Machine Learning Based Approach for Indoor Localization Using Ultra-Wide Bandwidth (UWB) System for Industrial Internet of Things (IIoT)
Fuhu Che, Abbas Ahmed, Qasim Zeeshan Ahmed, Syed Ali Raza Zaidi, Muhammad Zeeshan Shakir
Abstract
With the rapid development of wireless communication technology and the emergence of the Industrial Internet of Things (IIoT)s applications, high-precision Indoor Positioning Services (IPS) are urgently required. While the Global Positioning System (GPS) has been a key technology for outdoor localization, its limitation for indoor environments is well known.

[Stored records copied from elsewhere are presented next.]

(** Dropping the pod edge. *)
Definition drop_pod : wact :=
  set_pod_ownership_edges [] ⨾ set_pod_intent IntentNone ⨾
  upd (λ s, {| s with pod_id := None |}).

Lemma mid_drop told p it sus now :
  triple (λ w, mid_sus told p it sus now w ∧ awaiting_suspend w.1 = false)
         drop_pod (mid_sus told p it sus now).
Proof. intros w [H Ha]. unfold drop_pod; unfold_act. open_mid H; close_mid. Qed.

Lemma core_dead_awaiting told p it sus s :
  core told p it sus s → dead_pod p = true → awaiting_suspend s = false.
Proof.
  intros H Hd. apply not_true_is_false. intros [[-> | ->] _]%(k_awaiting _ _ _ _ _ H); done.
Qed.

Lemma core_retained told p it sus s :
  core told p it sus s → retained_dead s = true → dead_pod p = true.
Proof.
  intros H [_ [?|Hf%Z.leb_le]%orb_true_iff]%andb_true_iff; [by eapply k_backoff|].
  eapply k_failed; [done|]. by rewrite <- (k_retries _ _ _ _ _ H).
Qed.

Lemma core_alive told st it sus s :
  core told (Some st) it sus s → is_terminal st = false →
  in_backoff s = false ∧ consecutive_failures s < retries ∧ completed s = false.
Proof.
  intros [] Ht. split_and!.
  - apply not_true_is_false. intros Hb%k_backoff0. by destruct st.
  - apply Z.nle_gt. intros Hb%k_failed0. by destruct st.
  - apply not_true_is_false. intros [E _]%k_completed0. by rewrite E in k_pod0.
Qed.

Lemma mid_reap told p it sus now :
  triple (mid_sus told p it sus now) reap_retained_pod (mid_sus told p it sus now).
Proof.
  apply triple_when; [|done]. apply (triple_weaken _ _ _ _ (mid_drop told p it sus now)).
  intros w [H Hd]. split; [done|].
  eapply core_dead_awaiting, core_retained, Hd; apply H.
Qed.

(** Everything [destroy_current_pod] leaves behind. *)
Definition emptied (s : WorkloadSm) : Prop :=
  pod_id s = None ∧ artifact_port s = None ∧ awaiting_suspend s = false.

Lemma mid_drop_any told p it sus now :
  triple (mid_sus told p it sus now) (when (λ s, is_some (pod_id s)) drop_pod)
         (λ w, mid_sus told p it sus now (upd (λ s, {| s with awaiting_suspend := false |}) w) ∧
               pod_id w.1 = None).
Proof.
  apply triple_when.
  - intros w [H Hs]. open_mid H; [|done]. unfold drop_pod, set_pod_ownership_edges, set_pod_intent.
    unfold_act; simpl. split; [close_mid|done].
  - intros w H Hs. open_mid H; [done|]. unfold upd; simpl. split; [close_mid|done].
Qed.

Lemma mid_destroy told p it sus now :
  triple (mid_sus told p it sus now) destroy_current_pod
         (λ w, mid_sus told p it sus now w ∧ emptied w.1).
Proof.
  eapply triple_seq; [apply mid_drop_any|].
  apply (triple_seq _ (λ w, mid_sus told p it sus now w ∧ pod_id w.1 = None ∧
                            awaiting_suspend w.1 = false)); [by intros w []|].
  apply (triple_seq _ (λ w, mid_sus told p it sus now w ∧ emptied w.1)).
  { intros w (H & Hid & Haw). split; [by apply mid_clear|].
    unfold clear_artifact_ref, when. destruct (artifact_port w.1) eqn:Ha; by split_and!. }
  intros w [H He]. split; [|done]. by repeat apply mid_emit.
Qed.

(** Forgetting failures, as demand, spec and admin inputs do. *)
Lemma mid_forget told p it sus now f :
  (∀ s, f s = {| s with committed_to_boot := committed_to_boot (f s);
                        restart_count := restart_count (f s);
                        consecutive_failures := 0; in_backoff := false;
                        completed := false |}) →
  triple (mid_sus told p it sus now) (upd f) (mid_sus told p it sus now).
Proof.
  intros Hf w H. unfold upd. open_mid H; simpl; rewrite Hf; close_mid.
Qed.

(** Fields the invariant does not speak of. *)
Lemma mid_frame told p it sus now f :
  (∀ s, f s = {| s with has_spec := has_spec (f s); has_demand := has_demand (f s);
                        committed_to_boot := committed_to_boot (f s);
                        current_pod_spec := current_pod_spec (f s);
                        pod_worker_id := pod_worker_id (f s);
                        pod_ip := pod_ip (f s); endpoint_id := endpoint_id (f s);
                        last_exit_code := last_exit_code (f s);
                        last_failure_reason := last_failure_reason (f s);
                        respects_demand := respects_demand (f s) |}) →
  triple (mid_sus told p it sus now) (upd f) (mid_sus told p it sus now).
Proof.
  intros Hf w H. unfold upd. open_mid H; simpl; rewrite Hf; close_mid.
Qed.

Lemma want_pod_inv s :
  want_pod s = true →
  in_backoff s = false ∧ consecutive_failures s < max_retries s ∧ completed s = false.
Proof.
  unfold want_pod. rewrite !andb_true_iff, !negb_true_iff, Z.leb_gt. tauto.
Qed.

(** [reconcile] restores the whole invariant. *)
Lemma mid_reconcile told p it now :
  triple (mid_sus told p it now now) reconcile (done_with told p it).
Proof.
  intros w H. unfold reconcile, create_pod, drop_pod, set_pod_ownership_edges,
    set_pod_intent, set_readiness, set_placement.
  open_mid H; unfold reading; simpl; destruct (awaiting_suspend s) eqn:Haw; unfold_act; simpl.
  - split; [close_mid|close_wants].
  - rewrite Hid; simpl.
    destruct (want_pod s) eqn:Hw; simpl; [split; [close_mid|close_wants]|].
    destruct (pod_running s) eqn:Hr; simpl.
    + destruct (suspend_on_idle s) eqn:Hs; simpl; (split; [close_mid|close_wants]).
    + destruct (in_backoff s) eqn:?, (max_retries s <=? consecutive_failures s) eqn:?; simpl;
        (split; [close_mid|close_wants]).
  - exfalso. destruct k_awaiting0 as [[]]; done.
  - rewrite Hid; simpl. destruct (want_pod s) eqn:Hw; simpl.
    + apply want_pod_inv in Hw as (?&?&?).
      destruct (is_some (artifact_port s)) eqn:Hp, (artifact_confirmed s) eqn:Hc; simpl;
        (split; [close_mid|close_wants]).
    + split; [close_mid|close_wants].
Qed.

Lemma done_emit told p it f :
  (∀ c, c_pod_intent (f c) = c_pod_intent c) → (∀ c, c_pod_creates (f c) = c_pod_creates c) →
  triple (done_with told p it) (emit f) (done_with told p it).
Proof.
  intros Hi Hc [s c] [Hk Hw]. split; [|done].
  unfold pod_of in *; simpl in *. by rewrite Hi, Hc.
Qed.

Lemma done_timers told p it : triple (done_with told p it) update_timer_signal (done_with told p it).
Proof. intros w. by apply done_emit. Qed.

Lemma done_status told p it : triple (done_with told p it) update_status_signals (done_with told p it).
Proof. intros w. by apply done_emit. Qed.

Lemma done_settle told p it now :
  triple (mid_sus told p it now now) (reconcile ⨾ update_timer_signal) (done_with told p it).
Proof. eapply triple_seq; [apply mid_reconcile|apply done_timers]. Qed.

(** ** The external inputs *)
Lemma demand_ok told p it now d :
  triple (mid_sus told p it now now) (handle_demand d) (done_with told p it).
Proof.
  apply triple_reading. intros s0. eapply triple_weaken; [|by intros w [H _]; exact H].
  eapply triple_seq; [by apply mid_frame|].
  eapply triple_seq; [by apply triple_keep_when, mid_frame|].
  eapply triple_seq; [by apply triple_keep_when, mid_forget|].
  eapply triple_seq; [by apply triple_keep_when, mid_forget|].
  eapply triple_seq; [by apply mid_emit|]. apply done_settle.
Qed.
Record NamespaceTimerWheel := {
  by_deadline : gmap (Duration * TimerIdentity) Z;
  by_identity : gmap TimerIdentity (Z * Duration);
}.
Record FiredTimer := { ft_identity : TimerIdentity; ft_generation : Z }.

Definition new : NamespaceTimerWheel := {| by_deadline := ∅; by_identity := ∅ |}.

Definition absorb1 (now : Duration) (w : NamespaceTimerWheel) (action : TimerAction) :
    NamespaceTimerWheel :=
  match action with
  | Start identity generation duration =>
      let bd := match by_identity w !! identity with
                | Some (_, old_deadline) => delete (old_deadline, identity) (by_deadline w)
                | None => by_deadline w
                end in
      let deadline := now + duration in
      {| by_deadline := <[(deadline, identity) := generation]> bd;
         by_identity := <[identity := (generation, deadline)]> (delete identity (by_identity w)) |}
  | Cancel identity =>
      match by_identity w !! identity with
      | Some (_, deadline) =>
          {| by_deadline := delete (deadline, identity) (by_deadline w);
             by_identity := delete identity (by_identity w) |}
      | None => w
      end
  end.
Definition absorb (actions : list TimerAction) (now : Duration) (w : NamespaceTimerWheel) :
    NamespaceTimerWheel := foldl (absorb1 now) w actions.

UltraWideBand (UWB) can help provide a very accurate position or localization for indoor harsh propagation environments. This paper focuses on improving the accuracy of the UWB indoor localization system including the Line-of-Sight (LoS) and NonLine-of-Sight (NLoS) conditions by developing a Machine Learning (ML) algorithm. In this paper, a Naive Bayes (NB) ML algorithm is developed for UWB IPS. The performance of the developed algorithm is evaluated by Receiving Operating Curves (ROC)s. The results indicate that by employing the NB based ML algorithm significantly improves the localization accuracy of the UWB system for both the LoS and NLoS environment.